- **Exercise requirements**: Which of the lines in the data mention the string "requests"? List them all.

- **Dataset records**:
━━━━━━━━━━
(* ===== verification/InferenceSpec.v ===== *)
(** What the session store guarantees about the inferences of specialists inside a turn,
    over every interleaving of the operations of both ledgers with the operations of
    the session store.

    The sample is the turn of [TurnSample]: a critic that is asked and answers, and an
    image whose inference fails. *)

From S2P Require Import Prelude Instance Store Ledger ToolInvocation Inference.
From S2P Require Import WorkspaceStore InstanceStore StoreSystem SystemSample.
From S2P Require Import SessionTables TurnStore Inference InferenceStore.
From S2P Require Import TurnFacts InferenceRun TurnRun LedgerRun TurnSample.
From stdpp Require Import base tactics gmap strings list relations.
From Stdlib Require Import ZArith Lia.

#[local] Existing Instance sample_crates.
Local Open Scope Z_scope.

(** * The sample *)

Definition consulted : idb :=
  {| tables := session_run opened asking; cognitions := ∅; perceptions := ∅ |}.

Lemma consulted_ok : inference_ok consulted.
Proof.
  destruct (session_run_ok opened asking) as (? & ? & _); [apply opened_ok..|repeat split|].
  split; [done..| |]; split; try apply map_Forall_empty; intros k k' r r' Hr; exfalso; revert Hr;
    simpl; by rewrite lookup_empty.
Qed.

Definition critic (id : string) (budget : Z) : CognitionInvocationStart := {|
  ci_session_id := "s"; ci_turn_id := "t1"; ci_agent_instance_id := "w1"; ci_invocation_id := id;
  ci_role := Roles.Critic; ci_provider_id := "provider"; ci_model_id := "small";
  ci_recovery_policy := CognitionPolicies.RecoverFromReceipt; ci_capability_revision := digest;
  ci_input_digest := digest; ci_input_bytes := 12; ci_max_turn_calls := budget |}.

Definition artifact : string := "artifact:0000-a".

Definition ask_critic : CognitionAdvance := {|
  gv_invocation_id := "0000-critic"; gv_expected_revision := 1;
  gv_expected_position := CognitionPositions.PromptPersisted;
  gv_next_position := CognitionPositions.InferenceStarted |}.

Definition criticizing : list inference_op := [
  OpBeginCognition (critic "0000-critic" 1) 20;
  OpCognitionPrompt {| gp_invocation_id := "0000-critic"; gp_expected_revision := 0;
                       gp_artifact_locator := artifact |} 21;
  OpAdvanceCognition ask_critic 22].

Definition receiving : list inference_op := [
  OpCognitionReceipt {| gr_invocation_id := "0000-critic"; gr_expected_revision := 2;
                        gr_artifact_locator := artifact |} 23;
  OpCognitionOutput {| go_invocation_id := "0000-critic"; go_expected_revision := 3;
                       go_artifact_locator := artifact; go_output_digest := digest |} 24;
  OpCompleteCognition "0000-critic" 4 25].

Definition look : PerceptionInvocationStart := {|
  qi_session_id := "s"; qi_turn_id := "t1"; qi_agent_instance_id := "w1";
  qi_invocation_id := "0000-image"; qi_modality := Modalities.Image; qi_role := Roles.Vision;
  qi_provider_id := "provider"; qi_model_id := "eyes";
  qi_recovery_policy := PerceptionPolicies.NeverReplay; qi_capability_revision := digest;
  qi_input_digest := digest; qi_input_bytes := 4096 |}.

Definition looking : list inference_op := [
  OpBeginPerception look 30;
  OpPerceptionMedia {| qm_invocation_id := "0000-image"; qm_expected_revision := 0;
                       qm_artifact_locator := artifact |} 31;
  OpAdvancePerception {| qv_invocation_id := "0000-image"; qv_expected_revision := 1;
                         qv_expected_position := PerceptionPositions.MediaPersisted;
                         qv_next_position := PerceptionPositions.InferenceStarted |} 32;
  OpFailPerception {| qf_invocation_id := "0000-image"; qf_expected_revision := 2;
                      qf_failure_kind := PerceptionFailures.TimedOut |} 33].

Definition asked : idb := inference_run consulted criticizing.
Definition criticized : idb := inference_run asked receiving.

Lemma asked_ok : inference_ok asked.
Proof. apply inference_run_ok; [apply consulted_ok|repeat split]. Qed.

Lemma criticized_ok : inference_ok criticized.
Proof. apply inference_run_ok; [apply asked_ok|repeat split]. Qed.

Example criticized_rows :
  (λ r, (cg_position (snapshot r), cg_ledger_revision (snapshot r))) <$>
    cognitions criticized !! ("s", "t1", "0000-critic") =
    Some (CognitionPositions.ResultPersisted, 5) ∧
  (begin_cognition criticized (critic "0000-again" 1) 26) = Err Invalid ∧
  (λ r, (pg_position (snapshot r), pg_failure_kind (snapshot r))) <$>
    perceptions (inference_run criticized looking) !! ("s", "t1", "0000-image") =
    Some (PerceptionPositions.Failed, Some PerceptionFailures.TimedOut).
Proof. vm_compute. done. Qed.

(** * The ledgers *)

(** Whatever requests reach the session store in whatever order, both ledgers of
    inferences stay well formed: an invocation id names one row, a row belongs to a
    turn of its own instance, and its columns are those of its position: no receipt
    before the inference was started, no output without a receipt, an output with its
    digest, a failure only in a failed row and nothing received in it. *)
Theorem inference_run_invariant `{!Crates} `{!HashOrder} d ops
    (Hok : inference_ok d) (Hlegal : inference_legal_run d ops) :
  inference_ok (inference_run d ops).
Proof. by destruct (inference_run_ok d ops Hok Hlegal). Qed.

Lemma inference_run_invariant_witness :
  inference_ok (inference_run consulted (criticizing ++ receiving ++ looking)).
Proof. apply (inference_run_invariant consulted); [apply consulted_ok|repeat split]. Defined.

(** What a row keeps while it moves on. *)
Definition same_inference (c c' : cell) : Prop :=
  c_turn c' = c_turn c ∧ c_instance c' = c_instance c ∧ c_invocation c' = c_invocation c ∧
  c_route c' = c_route c ∧ c_numbers c' = c_numbers c.

Lemma row_step_same {A} `{!Invocation A} (r r' : recoverable A) :
  row_step r r' →
  let c := cell_of (snapshot r) in let c' := cell_of (snapshot r') in
  same_inference c c' ∧ (c_revision c ≤ c_revision c')%Z ∧ (c_stage c ≤ c_stage c')%nat ∧
  facts_grow (c_facts c) (c_facts c') ∧ (5 ≤ c_stage c → r' = r)%nat.
Proof.
  intros [->|(? & ? & ? & ? & ? & ? & ? & ? & ? & Hf)]; cbv zeta.
  - unfold same_inference, facts_grow. split_and!; first [done | lia | by right].
  - unfold same_inference. split_and!; first [done | lia | apply Hf].
Qed.

(** An inference keeps what it was approved with, whatever runs: role, provider,
    model, policy, capability revision and input of an invocation never change, its
    position does not go back, an artifact once recorded is not replaced, and a row
    that has ended keeps every column, those of recovery included. *)
Theorem inference_rows_only_grow `{!Crates} `{!HashOrder} d ops
    (Hok : inference_ok d) (Hlegal : inference_legal_run d ops) :
  let grown {A} `{!Invocation A} (r r' : recoverable A) :=
    let c := cell_of (snapshot r) in let c' := cell_of (snapshot r') in
    same_inference c c' ∧ (c_revision c ≤ c_revision c')%Z ∧ (c_stage c ≤ c_stage c')%nat ∧
    facts_grow (c_facts c) (c_facts c') ∧ (5 ≤ c_stage c → r' = r)%nat in
  (∀ k r, cognitions d !! k = Some r →
     ∃ r', cognitions (inference_run d ops) !! k = Some r' ∧ grown r r') ∧
  (∀ k r, perceptions d !! k = Some r →
     ∃ r', perceptions (inference_run d ops) !! k = Some r' ∧ grown r r').
Proof.
  destruct (inference_run_ok d ops Hok Hlegal) as [_ [_ Hc Hp]]. split; intros k r Hk.
  - destruct (Hc k r Hk) as (r' & ? & ?%row_step_same). by exists r'.
  - destruct (Hp k r Hk) as (r' & ? & ?%row_step_same). by exists r'.
Qed.

Lemma inference_rows_only_grow_witness :
  cognitions (inference_run criticized (receiving ++ looking)) !! ("s", "t1", "0000-critic") =
  cognitions criticized !! ("s", "t1", "0000-critic").
Proof.
  destruct (inference_rows_only_grow criticized (receiving ++ looking)) as [Hc _];
    [apply criticized_ok|repeat split|].
  destruct (cognitions criticized !! ("s", "t1", "0000-critic")) as [r|] eqn:Hr;
    [|pose proof criticized_rows as [Hrow _]; rewrite Hr in Hrow; discriminate Hrow].
  destruct (Hc _ _ Hr) as (r' & Hr' & _ & _ & _ & _ & Hend). rewrite Hr', Hend; [reflexivity|].
  pose proof criticized_rows as [Hrow _]. rewrite Hr in Hrow. injection Hrow as Hpos _.
  unfold cell_of, cognition_view. simpl. rewrite Hpos. exact (le_n 5).
Defined.

(** The specialists of a turn are called at most as often as its budget allows: as
    long as each request for the instance in the turn carries a budget of at most [b],
    the ledger never holds more than [b] of its calls, whatever else runs between. *)
Theorem cognition_budget_holds `{!Crates} `{!HashOrder} d ops key i b
    (Hok : inference_ok d) (Hlegal : inference_legal_run d ops)
    (Hbudget : Forall (within key i b) ops) (Hle : calls_of (cognitions d) key i ≤ b) :
  calls_of (cognitions (inference_run d ops)) key i ≤ b.
Proof.
  revert d Hok Hlegal Hle. induction Hbudget as [|op ops Hop _ IH]; intros d Hok; [done|].
  intros [Hl Hls] Hle. apply IH; [by apply inference_exec_ok|done|by apply exec_calls].
Qed.

Lemma cognition_budget_holds_witness :
  calls_of (cognitions (inference_run consulted
    (criticizing ++ [OpBeginCognition (critic "0000-again" 1) 26] ++ receiving))) ("s", "t1") "w1" ≤ 1.
Proof.
  apply (cognition_budget_holds consulted); [apply consulted_ok|repeat split| |discriminate].
  repeat (apply Forall_cons; split; [first [exact I | intros _ _; exact (Z.le_refl 1)]|]).
  apply Forall_nil. exact I.
Defined.

(** ** Revisions *)

Section revisions.
Context `{Hcrates : Crates} `{Hhash : !HashOrder} {A : Type} `{!Invocation A}.

(** A revision that a request has spent is behind its row for good. *)
Lemma row_changed_spent d d2 m m1 m2 m3 id e :
  table_ok d m → row_changed m id e m1 → rows_step row_step m1 m2 → table_ok d2 m2 →
  ¬ row_changed m2 id e m3.
Proof using.
  intros Hok (k & r & r' & Hf & -> & He & He' & Hm & _) Hs Hok2 (k2 & r2 & r3 & Hf2 & _ & He2 & _).
  apply find_row_some in Hf as [Hk Hid].
  destruct (Hs k r') as (r4 & Hk4 & H4); [by rewrite lookup_insert_eq|].
  assert (c_invocation (cell_of (snapshot r4)) = id) as Hid4.
  { rewrite <- Hid. destruct Hm as (_ & _ & Hn & _). rewrite <- Hn. by destruct H4 as [->|(_ & _ & ? & _)]. }
  pose proof (find_row_unique _ _ _ _ Hok2 Hk4) as Hf4. rewrite Hid4, Hf2 in Hf4.
  injection Hf4 as -> ->. destruct H4 as [->|(_ & _ & _ & _ & _ & _ & _ & _ & ? & _)]; lia.
Qed.
End revisions.

(** The requests of one ledger that expect the same revision of the same invocation. *)
Definition contend (a b : inference_op) : Prop :=
  (cognition_request a ≠ None ∧ cognition_request a = cognition_request b) ∨
  (perception_request a ≠ None ∧ perception_request a = perception_request b).

(** C18: The boundary of an inference is crossed once: of all requests that expect the
    same revision of an invocation (to start it, to record its receipt, its output or
    its failure, or to recover it), at most one succeeds: after it none does, whatever
    runs in between, as long as the operations of the stores below delete no message. *)
Theorem inference_revision_is_spent_once `{!Crates} `{!HashOrder} d a n d1 ops b
    (Hok : inference_ok d) (Ha : inference_answer d a = Ok (n, d1))
    (Hlegal : inference_legal_run d1 ops) (Hc : contend a b) :
  ∀ out, inference_answer (inference_run d1 ops) b ≠ Ok out.
Proof.
  intros [n2 d3] Hb. pose proof (inference_exec_ok d a Hok) as He. unfold inference_exec in He.
  rewrite Ha in He. simpl in He. destruct He as [Hok1 _]; [by destruct a; destruct Hc as [[]|[]]|].
  destruct (inference_run_ok d1 ops Hok1 Hlegal) as [Hok2 [_ Hsc Hsp]].
  apply request_answered_ok in Ha; [|done]. apply request_answered_ok in Hb; [|done].
  destruct Hc as [[Hn He]|[Hn He]].
  - destruct Ha as [| | |a id e Hr _ (m & -> & Hm)|a id e _ Hr _]; simpl in *; try congruence.
    destruct Hb as [| | |b id' e' Hr' _ (m' & _ & Hm')|b id' e' _ Hr' _]; simpl in *; try congruence.
    rewrite Hr, Hr' in He. injection He as <- <-. simpl in Hsc.
    exact (row_changed_spent _ _ _ _ _ _ _ _ (io_cognitions _ Hok) Hm Hsc (io_cognitions _ Hok2) Hm').
  - destruct Ha as [| | |a id e _ Hr _|a id e Hr _ (m & -> & Hm)]; simpl in *; try congruence.
    destruct Hb as [| | |b id' e' _ Hr' _|b id' e' Hr' _ (m' & _ & Hm')]; simpl in *; try congruence.
    rewrite Hr, Hr' in He. injection He as <- <-. simpl in Hsp.
    exact (row_changed_spent _ _ _ _ _ _ _ _ (io_perceptions _ Hok) Hm Hsp (io_perceptions _ Hok2) Hm').
Qed.

Definition unasked : idb := inference_run consulted (take 2 criticizing).

Lemma unasked_ok : inference_ok unasked.
Proof. apply inference_run_ok; [apply consulted_ok|repeat split]. Qed.

Lemma inference_revision_is_spent_once_witness :
  match inference_answer criticized (OpAdvanceCognition ask_critic 40) with
  | Ok _ => False
  | _ => True
  end.
Proof.
  destruct (inference_answer criticized (OpAdvanceCognition ask_critic 40)) as [out| | |] eqn:Hout;
    [|exact I..].
  apply (inference_revision_is_spent_once unasked (OpAdvanceCognition ask_critic 22) (Some 2) asked
    receiving (OpAdvanceCognition ask_critic 40)) with out;
    [apply unasked_ok|vm_compute; reflexivity|repeat split| |exact Hout].
  left. split; [discriminate|reflexivity].
Defined.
━━━━━━━━━━
- **Finished task**:
(** Whatever requests reach the session store in whatever order, both ledgers of
(** The requests of one ledger that expect the same revision of the same invocation. *)
(** C18: The boundary of an inference is crossed once: of all requests that expect the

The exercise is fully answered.